COVID-19 and the Right to Refuse Dangerous Work

By Jeff Smorang

I am worried I could be exposed to COVID-19 at my workplace. Can I refuse to report to work?

If your workplace remains open during the pandemic, and working from home is not a feasible option, you are expected to go to work. However, as an employee, you can expect a safe work environment. Under Manitoba’s The Workplace Safety and Health Act, an Employer has a duty to provide and maintain a safe workplace for employees. On top of this obligation, Employers of more than 20 regularly employed workers are also obligated to establish a Workplace Safety and Health Committee. Under the Act, the Committee is to actively identify potential health and safety risks and is responsible for implementing reasonable measures to mitigate those risks.

At minimum, reasonable mitigation steps for preventing exposure of COVID-19 could include increased sterilization of common workplace surfaces, promoting regular hand washing or providing hand sanitizer stations and ensuring social distancing of 1-2 meters between co-workers and customers. Enhanced mitigation steps may be required in other circumstances.

If a worker has a safety concern, the Committee is also responsible for receiving, considering and disposing of safety and health complaints.
Under section 43 of the Act, a worker may refuse to work, or to do particular work duties, if he or she believes on reasonable grounds that the work constitutes a danger to his or her safety.

There are general exceptions to the right to refuse dangerous work that would be taken into consideration. A worker cannot refuse work where the refusal places the life, health or safety of another person in danger or where the danger is inherent to the employee’s work.

The standard process for refusing dangerous work has 3 steps:

Step 1
The worker must report the work refusal to their supervisor and explain why they believe the work is dangerous. The supervisor and worker will work together to assess the risk and resolve the concern. Until the dangerous condition is remedied, or it is determined that there is no risk to safety, the worker who reported it may continue to refuse to work.

Step 2
If the employer and the worker are unable to agree on a resolution, a worker representative from your Committee, or another worker, can be brought in to help assess the situation and attempt to resolve the issue.

Step 3
If the Employer does not remedy the situation, the worker may continue the refusal and report the situation to Manitoba Workplace Safety and Health where a Safety and Health Officer is assigned immediately. Where necessary, the Officer will attend the workplace and make a final decision on whether the situation constitutes a danger or not.

Under the Act, the worker is entitled to be paid during the entire investigation process and cannot be subject to discriminatory treatment for having made a legitimate work refusal.

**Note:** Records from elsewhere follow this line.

(** * Gate-System memory report: a model of [reports/generate_report_gate_system.py]

    The script loads a CSV of heap measurements into a pandas frame and derives
    a handful of tables from it.  This development embeds the data-handling
    part of the script:

    - the frame [df] is a list of rows in file order; the integer columns are
      [int64] values carried as [Z], and [int64] subtraction wraps.  A log
      with a value outside the [int64] range is read with another column
      type and is outside this model: the properties that depend on the
      values assume byte counts;
    - [Series.str.contains(pat)] is a regular-expression search, modelled by a
      backtracking matcher over the pattern's syntax tree;
    - true division and [mean] produce [float64]; they are modelled by the
      binary64 operations of the standard library's [SpecFloat].  Division of
      two columns yields an infinity or NaN on a zero divisor; division of
      two Python floats raises [ZeroDivisionError].  The order in which numpy
      adds up a column is not fixed by the script: the properties of a mean
      are stated for columns whose sum is exact, where the order is
      immaterial;
    - [.iloc[0]] on an empty selection raises [IndexError], and the [DataFrame]
      constructor raises [ValueError] on columns of different lengths;
    - the script itself is a computation that logs the files it writes and
      stops with the first exception.  It has no [try]: line 73 assigns the
      two-column result of [str.extract] to a single column, which pandas
      refuses with [ValueError], so a run ends there at the latest.  The
      later steps are modelled one by one, as the values they compute from
      the frame.

    Outside the model: what matplotlib draws.  The plotting calls before
    line 73 are parameters of the run: each either returns or raises. *)

From Stdlib Require Import ZArith List Bool Ascii String DecimalString DecimalNat
  FinFun Permutation Lia.
From Stdlib Require Import Floats.SpecFloat.
Import ListNotations.

Local Open Scope string_scope.
Local Open Scope Z_scope.

Set Implicit Arguments.

(* ================================================================== *)
(** * Exceptions *)

Inductive exn :=
| IndexError
| ValueError
| ZeroDivisionError
| OtherError.   (* whatever else a library call may raise *)

Inductive result (A : Type) :=
| OK (a : A)
| Raise (e : exn).

Arguments OK {A} a.
Arguments Raise {A} e.

Definition rbind {A B} (r : result A) (f : A -> result B) : result B :=
  match r with
  | OK a => f a
  | Raise e => Raise e
  end.

Notation "'let?' x ':=' r 'in' k" := (rbind r (fun x => k))
  (at level 10, x name, r at level 100, k at level 200).
(** Code points used by the script. *)
Definition TAB : Z := 9.
Definition LF : Z := 10.
Definition CR : Z := 13.
Definition SPACE : Z := 32.
Definition HYPHEN : Z := 45.
Definition DOT : Z := 46.
Definition NBSP : Z := 160.          (* \xa0 *)
Definition EM_DASH : Z := 8212.      (* U+2014 *)
Definition LINE_SEP : Z := 8232.     (* U+2028 *)
Definition NNBSP : Z := 8239.        (* U+202F *)

(** [str.isspace] on one code point (CPython's whitespace table). *)
Definition isspace (c : Z) : bool :=
  ((9 <=? c) && (c <=? 13)) || ((28 <=? c) && (c <=? 32))
  || (c =? 133) || (c =? 160) || (c =? 5760)
  || ((8192 <=? c) && (c <=? 8202))
  || (c =? 8232) || (c =? 8233) || (c =? 8239) || (c =? 8287) || (c =? 12288).

Fixpoint dropwhile (f : Z -> bool) (s : str) : str :=
  match s with
  | [] => []
  | c :: s' => if f c then dropwhile f s' else s
  end.

Definition lstrip_by (f : Z -> bool) (s : str) : str := dropwhile f s.
Definition rstrip_by (f : Z -> bool) (s : str) : str :=
  reverse (dropwhile f (reverse s)).

(** [s.strip()] *)
Definition strip (s : str) : str := rstrip_by isspace (lstrip_by isspace s).

(** [s.strip(chars)] *)
Definition member (chars : str) (c : Z) : bool := existsb (Z.eqb c) chars.
Definition strip_chars (chars s : str) : str :=
  rstrip_by (member chars) (lstrip_by (member chars) s).

(** [s.startswith(p)] *)
Fixpoint startswith (p s : str) : bool :=
  match p, s with
  | [], _ => true
  | _ :: _, [] => false
  | a :: p', b :: s' => (a =? b) && startswith p' s'
  end.

(** [s.replace(old, new)] for a non-empty [old]: occurrences are taken
    left to right and do not overlap.  [skip] counts the code points of the
    occurrence being replaced that are still to be consumed. *)
Fixpoint replace_from (skip : nat) (old new s : str) : str :=
  match s with
  | [] => []
  | c :: s' =>
      match skip with
      | S k => replace_from k old new s'
      | O =>
          if startswith old s
          then new ++ replace_from (Nat.pred (length old)) old new s'
          else c :: replace_from 0 old new s'
      end
  end.

Definition replace (old new s : str) : str := replace_from 0 old new s.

In the case of COVID-19, an Employer or Safety and Health Officer will have to determine, on a case by case basis, whether the risk of exposure is reasonably high enough to constitute a dangerous workplace. What is reasonable for exposure to COVID-19 will be influenced by our evolving scientific understanding of the virus and our Federal/Provincial Health Care directives. As of March 26, 2020, Manitoba has four public health orders in place. These orders limit public gatherings of more than 50 people and require businesses to ensure social distancing. The 50-person limit applies to theaters and hospitality businesses such as restaurants, however it does not apply to retail or manufacturing businesses.

At the moment, it is unlikely that a generalized fear of exposure to COVID-19 will be seen as reasonable grounds for refusing to work. That being said, if a worker is able to point to additional reasons as to why they are at a higher risk of exposure than the general public, either because of their personal circumstances or the circumstances of the workplace, a refusal to work may be reasonable. Some additional reasons may include (but are not limited to) the following:

  • the age and health of the worker refusing to work;
  • if there had been any suspected or confirmed cases of COVID-19 relating to the workplace;
  • if any co-workers have recently traveled internationally in past 14 days;
  • if the work requires you to travel, depending on the destination;
    the Employer’s pandemic policies and measures in effect, for example increased sterilization of workplace surfaces or social distancing; and
    the type of work performed and the relative risk of exposure (for example, whether the work requires face to face contact with customers, clients or patients).

Workers who are concerned about their health and safety at work during the COVID-19 pandemic should bring these concerns to their supervisor or to their Workplace Safety and Health Committee.